The former Llandaff RFC product has risen through the Gloucester ranks whilst at Hartpury and isn’t afraid to get involved, pushing infield if needs be to keep the play alive.
Keep an eye on his energy and sheer pace when Wales take on Italy in round one, a game he’ll likely feature in.
Ronan Kelleher - Ireland - 21
Ireland have named five uncapped players in their squad, but one stands out as a clear man to pursue. Leinster hooker Ronan Kelleher may only be 22 at the end of the month, but he’s already made a name for himself in the Guinness Pro14 and Champions Cup.
The athletic nature of his game plan makes him stand head and shoulders above others when in reality he’s one of the shortest players in the team. His mobility when playing will maintain fluidity in any attack, which is something that, at times, Ireland lacked in the World Cup.
With seven tries in eight appearances this season he’s very aware of where to dab that ball down. And don’t worry about him feeling pressure to close games out, he’s yet to lose this season with his province.
He heads the Leinster set piece and is the key cog at the centre of the lineout machine. He’s just the type of forward Andy Farrell will need to lift Irish title hopes.
Alex Craig - Scotland - 22
Another Gloucester player appears in our list, such is the nature of their player development success in recent seasons. Alex Craig, a former Scotland U20s international has made the step up to the senior squad after some impressive outings with the Cherry and Whites.
The 6’6" lock is a great tactician when it comes to the gritty stuff. His willingness to carry and make yards is invaluable to a side who have sometimes lacked that ability to do the simple things well.
He’s athletic despite his size and links up play superbly, especially if it starts at the lineout, where his trunk-like limbs secure any ball in the vicinity, lured toward him under nothing but gravitational pull.
A partnership forged with Jonny Gray or Grant Gilchrist could well prove a deadly one for opponents to deal with.
Harry Thacker - England - 25
England are yet to name their squad, Eddie Jones is waiting until Monday for that. However, Bristol’s Harry Thacker has done more than enough to deserve a shot at an England cap.
Having represented them at U20s, his skill and precision at both scrum and lineout makes him stand out. Something his stature fails to do, which isn’t a bad thing!

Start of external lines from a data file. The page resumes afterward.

(* ===== verification/Bufchain.v ===== *)
(** * Buffer chains (putty utils/bufchain.c)

    The send and receive buffers of sockets and SSH channels: a linked list of
    blocks ("granules") with bytes added at the back and taken from the front.
    Adding data schedules an idempotent callback (file Callback) if one is
    attached.

    A granule is modelled by the bytes from the start of its data area up to
    [bufend], the offset of [bufpos] in them, and the size of the data area
    ([bufmax]).  The list from [head] to [tail] is a list.  [size_t] is 64 bits
    wide and [int] 32, as on the 64-bit Windows the plugin is built for. *)

From stdpp Require Import gmap.
From S2P Require Import Prelude Callback.
Local Open Scope cmodel_scope.
Local Open Scope Z_scope.

Definition SIZE_T : Z := 2 ^ 64.
Definition wrap_size (x : Z) : Z := x mod SIZE_T.

(** Conversion of a [size_t] to [int]. *)
Definition to_int (x : Z) : Z := (x + 2 ^ 31) mod 2 ^ 32 - 2 ^ 31.

Definition BUFFER_MIN_GRANULE : Z := 512 * 2 * 32.
(** [sizeof(struct bufchain_granule)]: four pointers. *)
Definition sizeof_granule : Z := 32.

Record bufchain_granule := Granule {
  g_bytes : list Z;
  g_pos : Z;
  g_max : Z
}.
Definition get_block (b : nat) : M CMStringData :=
  fun h => match h_blocks h !! b with Some d => Ok (d, h) | None => Crash UndefinedBehaviour end.

Definition put_block (b : nat) (d : CMStringData) : M unit :=
  fun h => Ok (tt, Heap (<[b := d]> (h_blocks h)) (h_strs h)).

Definition drop_block (b : nat) : M unit :=
  fun h => Ok (tt, Heap (delete b (h_blocks h)) (h_strs h)).

(** [GetData()]: the block of a string object. *)
Definition GetData (v : nat) : M (nat * CMStringData) :=
  fun h => match h_strs h !! v with
           | Some b => (do! d := get_block b in ret (b, d)) h
           | None => Crash UndefinedBehaviour
           end.

Definition Attach (v b : nat) : M unit :=
  fun h => Ok (tt, Heap (h_blocks h) (<[v := b]> (h_strs h))).

(** ** Blocks *)

(** The block of the empty string; it starts with two references. *)
Definition nil_block : nat := 0.

Definition IsLocked (d : CMStringData) : bool := nRefs d <? 0.
Definition IsShared (d : CMStringData) : bool := 1 <? nRefs d.

Definition with_refs (d : CMStringData) (n : Z) : CMStringData :=
  MkData n (nDataLength d) (nAllocLength d) (achData d).

Definition AddRef (b : nat) : M unit :=
  do! d := get_block b in put_block b (with_refs d (nRefs d + 1)).

(** The size in bytes is computed in [int]; a character has at most two. *)
Definition nbstr_allocate (nChars : Z) : M nat :=
  fun h =>
    if (nChars + 1 <=? 0) || (2 ^ 31 <=? 2 * (nChars + 1)) then Crash UndefinedBehaviour
    else
      let b := fresh (dom (h_blocks h)) in
      Ok (b, Heap (<[b := MkData 1 0 nChars (replicate (Z.to_nat (nChars + 1)) None)]> (h_blocks h))
                  (h_strs h)).

Definition nbstr_free (b : nat) : M unit := drop_block b.

(** The block may move. *)
Definition nbstr_realloc (b : nat) (nChars : Z) : M nat :=
  fun h =>
    if (nChars + 1 <=? 0) || (2 ^ 31 <=? 2 * (nChars + 1)) then Crash UndefinedBehaviour
    else
      match h_blocks h !! b with
      | None => Crash UndefinedBehaviour
      | Some d =>
          let b' := fresh (dom (h_blocks h)) in
          let n := Z.to_nat (nChars + 1) in
          let chars := take n (achData d) ++ replicate (n - length (achData d)) None in
          Ok (b', Heap (<[b' := MkData (nRefs d) (nDataLength d) nChars chars]>
                          (delete b (h_blocks h))) (h_strs h))
      end.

For what he lacks in size, he makes up for in strategic ability and ethic. His work rate all over the park and explosive jackalling will give England the go-forward ball they thrive off.
If he’s not head first in a ruck, he’s out wide making a break in a counter-attack and that’s the beauty of his game. He’s versatile and not afraid to throw the ball around.
Thacker averages a try every three games for the Bears and if this is replicated in the white of England he’ll become very popular, very quickly.